Jinyi stilled the fish with his magic, then took it in his hands and strode back to the new patch of fungus he'd grown. He bent down, considering--then focused his magic again, forming a shovel-like apparatus out of chitin on one hand and making the edges as sharp as he could.

He was still inexperienced at magic compared to the masters and transcendent magic-users in the caves, though, and the shovel-knife did not turn out to be so good at being a knife. The Drone managed to kill the fish and hack it into three pieces before finally giving up. He'd wanted to divide it into smaller pieces, but with the shovel-knife's poor condition, it probably wasn't happening.

He simply moved on to the third step: burying the fish in the soil where Mother's fungus grew. As it decomposed, it would enrich the soil here, providing nutrients for the white mass to feed upon. As good a start for a node as any, and he could come back from time to time to add new 'fertilizer'.

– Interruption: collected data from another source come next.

(** The fields of a join record that the code names (the schema, not among
    the sources, may give it more). *)
Definition postLikeField (l : PostLike.t) (k : string) : option string :=
  if decide (k = "postId") then Some (PostLike.postId l)
  else if decide (k = "userId") then Some (PostLike.userId l)
  else None.

Definition commentLikeField (l : CommentLike.t) (k : string) : option string :=
  if decide (k = "commentId") then Some (CommentLike.commentId l)
  else if decide (k = "userId") then Some (CommentLike.userId l)
  else None.

(** ** Shapes returned to the caller *)

(** [include: { user: { select: { id: true, username: true } } }]; both
    fields are null in a masked comment. *)
Module Author.
Record t := mk { id : option string; username : option string }.
End Author.

(** A comment row together with its included author. *)
Module CommentWithUser.
Record t := mk { row : Comment.t; user : Author.t }.
End CommentWithUser.

(** [{ ...comment, isLiked }] *)
Module CommentWithLiked.
Record t := mk { comment : CommentWithUser.t; isLiked : bool }.
End CommentWithLiked.

(** What [hideDeletedComments] yields: the fields of the comment, some of
    them overwritten (so [userId] may now be null), and [isDeleted]. *)
Module Rendered.
Record t := mk {
  id : string;
  text : string;
  userId : option string;
  postId : string;
  parentCommentId : option string;
  level : Z;
  likes : Z;
  subCommentsCount : Z;
  deletedAt : option Z;
  createdAt : Z;
  updatedAt : Z;
  user : Author.t;
  isLiked : bool;
  isDeleted : bool
}.
End Rendered.

(** [{ ...rootComment, subComments }] *)
Module Grouped.
Record t := mk { root : Rendered.t; subComments : list Rendered.t }.
End Grouped.

(** A post with [include: { user, postStats: true }]. *)
Module PostWithStats.
Record t := mk { row : Post.t; user : Author.t; postStats : option PostStats.t }.
End PostWithStats.

(** [{ ...post, isLiked }] *)
Module PostWithLiked.
Record t := mk { post : PostWithStats.t; isLiked : bool }.
End PostWithLiked.

(** [{ posts, nextCursor }] *)
Module Page.
Record t := mk { posts : list PostWithLiked.t; nextCursor : option string }.
End Page.

(** ** The store *)

Record Store := mkStore {
  users : list User.t;
  posts : list Post.t;
  postStats : list PostStats.t;
  postLikes : list PostLike.t;
  comments : list Comment.t;
  commentLikes : list CommentLike.t
}.

Definition set_posts (f : list Post.t → list Post.t) (s : Store) : Store :=
  mkStore (users s) (f (posts s)) (postStats s) (postLikes s) (comments s) (commentLikes s).

Definition set_postStats (f : list PostStats.t → list PostStats.t) (s : Store) : Store :=
  mkStore (users s) (posts s) (f (postStats s)) (postLikes s) (comments s) (commentLikes s).

Definition set_postLikes (f : list PostLike.t → list PostLike.t) (s : Store) : Store :=
  mkStore (users s) (posts s) (postStats s) (f (postLikes s)) (comments s) (commentLikes s).

Definition set_comments (f : list Comment.t → list Comment.t) (s : Store) : Store :=
  mkStore (users s) (posts s) (postStats s) (postLikes s) (f (comments s)) (commentLikes s).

It occurred to him, as he was burying the last piece, that perhaps he should accelerate the decomposition process a little. The fungus would surely grow better, faster, if it could feed directly on the fish instead of having to extend its hyphae into the surrounding soil to leech away nutrients as it rotted. Shaking his head at himself for not having thought of it earlier, Jinyi reached for his magic and pushed Order's fungus onto the fish chunk. The white fuzz bloomed on its surface, rapidly multiplying until the slimy meat was covered with fungus.

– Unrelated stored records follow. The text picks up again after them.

(** What the continuation of [ChatUI.sendMessage] can do to the log:
    nothing, or one assistant message at its end. *)
Lemma ChatUI_settle_log (uuid : string) (out : FetchOutcome)
      (st : ChatUI.State) (w : World) :
  let st' := fst (ChatUI.sendMessage_settle uuid out st w) in
  ChatUI.sending st' = false
  /\ (ChatUI.messages st' = ChatUI.messages st
      \/ exists a, ChatUI.role a = assistant
                   /\ ChatUI.messages st' = (ChatUI.messages st ++ [a])%list).
Proof.
  unfold ChatUI.sendMessage_settle.
  destruct out as [res|e]; simpl.
  - destruct (status res =? 401)%N; [simpl; auto|].
    destruct (negb (ok res)); [simpl; auto|].
    destruct (or_else _ _); simpl; auto.
    split; [reflexivity|]. right. eexists. split; [|reflexivity]. reflexivity.
  - auto.
Qed.

Lemma ChatPage_settle_log (out : FetchOutcome) (st : ChatPage.State)
      (w : World) :
  let st' := fst (ChatPage.sendMessage_settle out st w) in
  ChatPage.loading st' = false
  /\ (ChatPage.messages st' = ChatPage.messages st
      \/ exists a, ChatPage.role a = assistant
                   /\ ChatPage.messages st' = (ChatPage.messages st ++ [a])%list).
Proof.
  unfold ChatPage.sendMessage_settle.
  destruct (Api.chatRequest_settle out) as [res|e]; simpl; [|auto].
  destruct (get res "reasoning_steps"); simpl; auto;
    (split; [reflexivity|]; right; eexists; split; [|reflexivity]; reflexivity).
Qed.

(** A failed send reaches the [catch] block of [ChatPage.sendMessage]. *)
Lemma chatRequest_settle_failed (out : FetchOutcome) :
  failed out = true -> exists e, Api.chatRequest_settle out = Rejected e.
Proof.
  destruct out as [res|e]; simpl; intros H.
  - rewrite H. eauto.
  - eauto.
Qed.

(** ** Submitting *)

Lemma ChatUI_submit_sends (uuid : string) (st : ChatUI.State) (w : World) :
  str_truthy (trim (ChatUI.input st)) = true ->
  held (ChatUI.token st) = true ->
  exists m r,
    ChatUI.role m = user
    /\ ChatUI.content m = VStr (trim (ChatUI.input st))
    /\ ChatUI.messages (fst (ChatUI.sendMessage_call uuid st w))
       = (ChatUI.messages st ++ [m])%list
    /\ ChatUI.sending (fst (ChatUI.sendMessage_call uuid st w)) = true
    /\ ChatUI.error (fst (ChatUI.sendMessage_call uuid st w)) = VNull
    /\ fetched (snd (ChatUI.sendMessage_call uuid st w))
       = (fetched w ++ [r])%list.
Proof.
  intros Hin Htok. unfold ChatUI.sendMessage_call.
  rewrite Hin, Htok. simpl.
  eexists. eexists. repeat split; reflexivity.
Qed.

He scraped a shallow hole in the mud and lichen and laid this piece there, covering its edges with a loose layer of mossy dirt. He did not want to bury it completely, in case it cut off the air to the mold or something like that--Jinyi wasn't quite sure how magical biology worked. Then, he rose to his feet once more and rinsed his hand of fish-slime in a shallow pool.

It wasn't much. It was certainly not as obvious as a chaos beast's destructive rampage, or as eye-catching as Mother's new creations, soon to be unveiled. But it would aid in Order's relentless march, and that was what mattered.